══ INPUT ══

Lemma marks_once_seq (k : Z) (w w1 w2 : World) (t1 t2 : list action) :
  processed w ⊆ processed w1 →
  (nmarks k t1 ≤ if bool_decide (k ∈ processed w) then 0 else 1)%nat →
  ((1 ≤ nmarks k t1)%nat → k ∈ processed w1) →
  processed w1 ⊆ processed w2 →
  (nmarks k t2 ≤ if bool_decide (k ∈ processed w1) then 0 else 1)%nat →
  ((1 ≤ nmarks k t2)%nat → k ∈ processed w2) →
  processed w ⊆ processed w2 ∧
  (nmarks k (t1 ++ t2) ≤ if bool_decide (k ∈ processed w) then 0 else 1)%nat ∧
  ((1 ≤ nmarks k (t1 ++ t2))%nat → k ∈ processed w2).
Proof.
  intros M1 B1 I1 M2 B2 I2. rewrite nmarks_app.
  split; [set_solver|].
  destruct (decide (k ∈ processed w)) as [Hk|Hk].
  - rewrite (bool_decide_true (k ∈ processed w)) in * by done.
    rewrite (bool_decide_true (k ∈ processed w1)) in B2 by set_solver.
    split; [lia|]. intros _. set_solver.
  - rewrite (bool_decide_false (k ∈ processed w)) in * by done.
    destruct (decide (k ∈ processed w1)) as [Hk1|Hk1].
    + rewrite (bool_decide_true (k ∈ processed w1)) in B2 by done.
      split; [lia|]. intros _. set_solver.
    + rewrite (bool_decide_false (k ∈ processed w1)) in B2 by done.
      assert (nmarks k t1 = 0)%nat as -> by
        (destruct (nmarks k t1); [done|]; exfalso; apply Hk1, I1; lia).
      split; [lia|]. intros H. apply I2. lia.
Qed.

Lemma marks_once_bind (k : Z) {A B} (m : M A) (f : A → M B) :
  marks_once k m → (∀ a, marks_once k (f a)) → marks_once k (m ≫= f).
Proof.
  intros Hm Hf w. rewrite bind_unfold.
  destruct (Hm w) as (M1 & B1 & I1).
  destruct (res (m w)) as [a|e]; cbn [res world trace]; [|done].
  destruct (Hf a (world (m w))) as (M2 & B2 & I2).
  by apply (marks_once_seq k w (world (m w))).
Qed.

Lemma marks_once_quiet (k : Z) {A} (m : M A) :
  (∀ w, world (m w) = w ∧ nmarks k (trace (m w)) = 0%nat) → marks_once k m.
Proof.
  intros H w. destruct (H w) as [-> ->].
  split; [done|]. split; [lia|lia].
Qed.

Lemma marks_once_try (k : Z) {A} (body : M A) (handler : exn → M A) :
  marks_once k body → (∀ e, marks_once k (handler e)) →
  marks_once k (try_except body handler).
Proof.
  intros Hb Hh w. rewrite try_except_unfold.
  destruct (Hb w) as (M1 & B1 & I1).
  destruct (res (body w)) as [a|e]; [done|].
  destruct (is_Exception e); [|done]. cbn [res world trace].
  destruct (Hh e (world (body w))) as (M2 & B2 & I2).
  by apply (marks_once_seq k w (world (body w))).
Qed.

Lemma marks_once_for_each (k : Z) {A} (body : A → M unit) (l : list A) :
  (∀ x, marks_once k (body x)) → marks_once k (for_each body l).
Proof.
  intros Hbody. induction l as [|x l IH]; cbn [for_each].
  - by apply marks_once_quiet.
  - apply marks_once_bind; auto.
Qed.

Section AtMostOnce.
Context (fromtimestamp : Z → datetime) (io_fails : store_op → World → bool).

Lemma marks_once_handle_rec (k : Z) users csvfile rec :
  marks_once k (handle_rec fromtimestamp io_fails users csvfile rec).
Proof.
  intros w. split; [apply handle_rec_processed_mono|].
  rewrite handle_rec_unfold; cbv zeta.
  repeat case_match;
    cbn [res world trace processed set_processed set_present set_files
         nmarks List.filter is_mark app length];
    repeat match goal with
      | |- context [?a =? ?b] => destruct (Z.eqb_spec a b); subst
      end;
    cbn [length];
    repeat match goal with
      | H : bool_decide _ = true |- _ => apply bool_decide_eq_true in H
      | H : bool_decide _ = false |- _ => apply bool_decide_eq_false in H
      end;
    (split; [try done; try lia|intros; try done; try lia; try set_solver]).
Qed.

Lemma marks_once_poll_once (k : Z) users csvfile device :
  marks_once k (poll_once fromtimestamp io_fails users csvfile device).
Proof.
  unfold poll_once. apply marks_once_try.
  - apply marks_once_bind.
    + destruct device; by apply marks_once_quiet.
    + intros recs. apply marks_once_for_each. intros rec.
      apply marks_once_handle_rec.
  - intros e. by apply marks_once_quiet.
Qed.

Lemma marks_once_polls (k : Z) (ps : list poll) :
  marks_once k (polls fromtimestamp io_fails ps).
Proof.
  induction ps as [|[[users csvfile] device] ps IH]; cbn [polls].
  - by apply marks_once_quiet.
  - apply marks_once_bind; [apply marks_once_poll_once|done].
Qed.

End AtMostOnce.

Lemma local_str_nonempty (fromtimestamp : Z → datetime) (epoch : Z) :
  device_epoch_to_local_str fromtimestamp epoch ≠ "".
Proof. unfold device_epoch_to_local_str, strftime, isoformat, pad4. done. Qed.

(** Whatever handling a record does starts with the marking of its key. *)
Lemma handle_rec_trace_shape fromtimestamp io_fails users csvfile rec w :
  let t := trace (handle_rec fromtimestamp io_fails users csvfile rec w) in
  t = [] ∨ ∃ t', t = Commit (OpMarkEpoch (event_key rec)) :: t'.
Proof.
  intros t. subst t. unfold event_key. rewrite handle_rec_unfold; cbv zeta.
  repeat case_match; cbn [trace app]; eauto.
Qed.

(** A record for a user and a day that already have a marker with a text
    writes neither the store's present table nor a file. *)
Lemma handle_rec_already fromtimestamp io_fails users csvfile rec w (s : string) :
  let o := handle_rec fromtimestamp io_fails users csvfile rec w in
  present w !! (day_str_for_dt (fromtimestamp (event_key rec)), user_id rec) = Some s →
  s ≠ "" →
  present (world o) = present w ∧ files (world o) = files w ∧
  Forall (λ a, is_store_write a = false ∧ is_ledger_write a = false) (trace o).
Proof.
  intros o Hs Hne. subst o. unfold event_key in Hs.
  assert (truthy (Some s) = true) as Htr.
  { cbn. apply negb_true_iff, String.eqb_neq. done. }
  rewrite handle_rec_unfold; cbv zeta. rewrite Hs, Htr.
  repeat case_match; cbn [res world trace present files set_processed app];
    repeat split; repeat constructor.
Qed.

(** ** The day check *)

Lemma absent_rows_ids (users : gmap Z user) :
  r_id <$> absent_rows users = (py_sorted fst Z.leb (map_to_list users)).*1.
Proof.
  unfold absent_rows. rewrite <- list_fmap_compose.
  apply list_fmap_ext. by intros _ [uid u] _.
Qed.

Lemma sorted_nodup_strict (l : list Z) :
  StronglySorted Z.le l → NoDup l → StronglySorted Z.lt l.
Proof.
  induction 1 as [|x l Hl IH Hx]; intros Hnd; [constructor|].
  apply NoDup_cons in Hnd as [Hnotin Hnd].
  constructor; [by apply IH|].
  apply Forall_forall. intros y Hy.
  rewrite Forall_forall in Hx. specialize (Hx y Hy).
  assert (x ≠ y) by (intros ->; done). lia.
Qed.

(** The rows of a fresh file: the ids ascend strictly, so no id occurs
    twice, and the rows are the Absent rows of the users of the roster. *)
Lemma absent_rows_spec (users : gmap Z user) :
  StronglySorted Z.lt (r_id <$> absent_rows users) ∧
  (∀ r, r ∈ absent_rows users ↔
        ∃ u, users !! r_id r = Some u ∧ r = Row (r_id r) (name u) "Absent" "").
Proof.
  split.
  - rewrite absent_rows_ids. apply sorted_nodup_strict.
    + apply (StronglySorted_fmap fst (λ a b : Z * user, (a.1 <=? b.1) = true)).
      * intros x y H. lia.
      * apply py_sorted_sorted; [apply Zleb_total|apply Zleb_trans].
    + rewrite (py_sorted_perm fst Z.leb). apply NoDup_fst_map_to_list.
  - intros r. unfold absent_rows. rewrite list_elem_of_fmap. split.
    + intros ([uid u] & -> & Hin). rewrite (py_sorted_perm fst Z.leb) in Hin.
      apply elem_of_map_to_list in Hin. exists u. done.
    + intros (u & Hu & Hr). exists (r_id r, u). split; [done|].
      rewrite (py_sorted_perm fst Z.leb). by apply elem_of_map_to_list.
Qed.

Lemma make_daily_csv_unfold (users : gmap Z user) (day : string) (w : World) :
  make_daily_csv reliable users day w =
  Out (Ok (attendance_file day))
    (set_meta_table <[CURRENT_CSV_DATE := day]>
       (set_files <[attendance_file day := absent_rows users]> w))
    [FileWrite (attendance_file day); Commit (OpSetMeta CURRENT_CSV_DATE day);
     Print (Created (attendance_file day))].
Proof. reflexivity. Qed.

Lemma ensure_csv_for_today_unfold (ROLLOVER_HOUR : Z) (users : gmap Z user)
    (now : datetime) (w : World) :
  let daystr := isoformat (active_day ROLLOVER_HOUR now) in
  let csvfile := attendance_file daystr in
  ensure_csv_for_today reliable ROLLOVER_HOUR users now w =
  if bool_decide (meta w !! CURRENT_CSV_DATE ≠ Some daystr)
     || negb (bool_decide (is_Some (files w !! csvfile)))
  then Out (Ok (csvfile, daystr))
         (set_meta_table <[CURRENT_CSV_DATE := daystr]>
            (set_files <[csvfile := absent_rows users]> w))
         [FileWrite csvfile; Commit (OpSetMeta CURRENT_CSV_DATE daystr);
          Print (Created csvfile)]
  else Out (Ok (csvfile, daystr)) w [].
Proof.
  intros daystr csvfile.
  cbv [ensure_csv_for_today mbind M_bind bind get_meta sql reliable get mret M_ret ret].
  fold daystr csvfile.
  destruct (bool_decide _ || negb _); reflexivity.
Qed.

(** ** First seen *)

Lemma strongly_sorted_impl {A} (R1 R2 : A → A → Prop) (l : list A) :
  (∀ x y, R1 x y → R2 x y) → StronglySorted R1 l → StronglySorted R2 l.
Proof.
  intros HR. induction 1 as [|x l Hl IH Hx]; constructor; [done|].
  eapply Forall_impl; [exact Hx|]. intros y. apply HR.
Qed.

Lemma filter_strongly_sorted {A} (R : A → A → Prop) (f : A → bool) (l : list A) :
  StronglySorted R l → StronglySorted R (List.filter f l).
Proof.
  induction 1 as [|x l Hl IH Hx]; cbn; [constructor|].
  destruct (f x); [|done]. constructor; [done|].
  apply Forall_forall. intros y Hy. rewrite Forall_forall in Hx.
  apply Hx. apply list_elem_of_In in Hy. apply filter_In in Hy as [Hy _].
  by apply list_elem_of_In.
Qed.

═══

> **WORK TO BE COMPLETED**:
Beginning at the top of the records above, transcribe each line exactly up to and including the line that holds "destruct (Hf a".

> **SOLUTION TO THIS TASK**:
Lemma marks_once_seq (k : Z) (w w1 w2 : World) (t1 t2 : list action) :
  processed w ⊆ processed w1 →
  (nmarks k t1 ≤ if bool_decide (k ∈ processed w) then 0 else 1)%nat →
  ((1 ≤ nmarks k t1)%nat → k ∈ processed w1) →
  processed w1 ⊆ processed w2 →
  (nmarks k t2 ≤ if bool_decide (k ∈ processed w1) then 0 else 1)%nat →
  ((1 ≤ nmarks k t2)%nat → k ∈ processed w2) →
  processed w ⊆ processed w2 ∧
  (nmarks k (t1 ++ t2) ≤ if bool_decide (k ∈ processed w) then 0 else 1)%nat ∧
  ((1 ≤ nmarks k (t1 ++ t2))%nat → k ∈ processed w2).
Proof.
  intros M1 B1 I1 M2 B2 I2. rewrite nmarks_app.
  split; [set_solver|].
  destruct (decide (k ∈ processed w)) as [Hk|Hk].
  - rewrite (bool_decide_true (k ∈ processed w)) in * by done.
    rewrite (bool_decide_true (k ∈ processed w1)) in B2 by set_solver.
    split; [lia|]. intros _. set_solver.
  - rewrite (bool_decide_false (k ∈ processed w)) in * by done.
    destruct (decide (k ∈ processed w1)) as [Hk1|Hk1].
    + rewrite (bool_decide_true (k ∈ processed w1)) in B2 by done.
      split; [lia|]. intros _. set_solver.
    + rewrite (bool_decide_false (k ∈ processed w1)) in B2 by done.
      assert (nmarks k t1 = 0)%nat as -> by
        (destruct (nmarks k t1); [done|]; exfalso; apply Hk1, I1; lia).
      split; [lia|]. intros H. apply I2. lia.
Qed.

Lemma marks_once_bind (k : Z) {A B} (m : M A) (f : A → M B) :
  marks_once k m → (∀ a, marks_once k (f a)) → marks_once k (m ≫= f).
Proof.
  intros Hm Hf w. rewrite bind_unfold.
  destruct (Hm w) as (M1 & B1 & I1).
  destruct (res (m w)) as [a|e]; cbn [res world trace]; [|done].
  destruct (Hf a (world (m w))) as (M2 & B2 & I2).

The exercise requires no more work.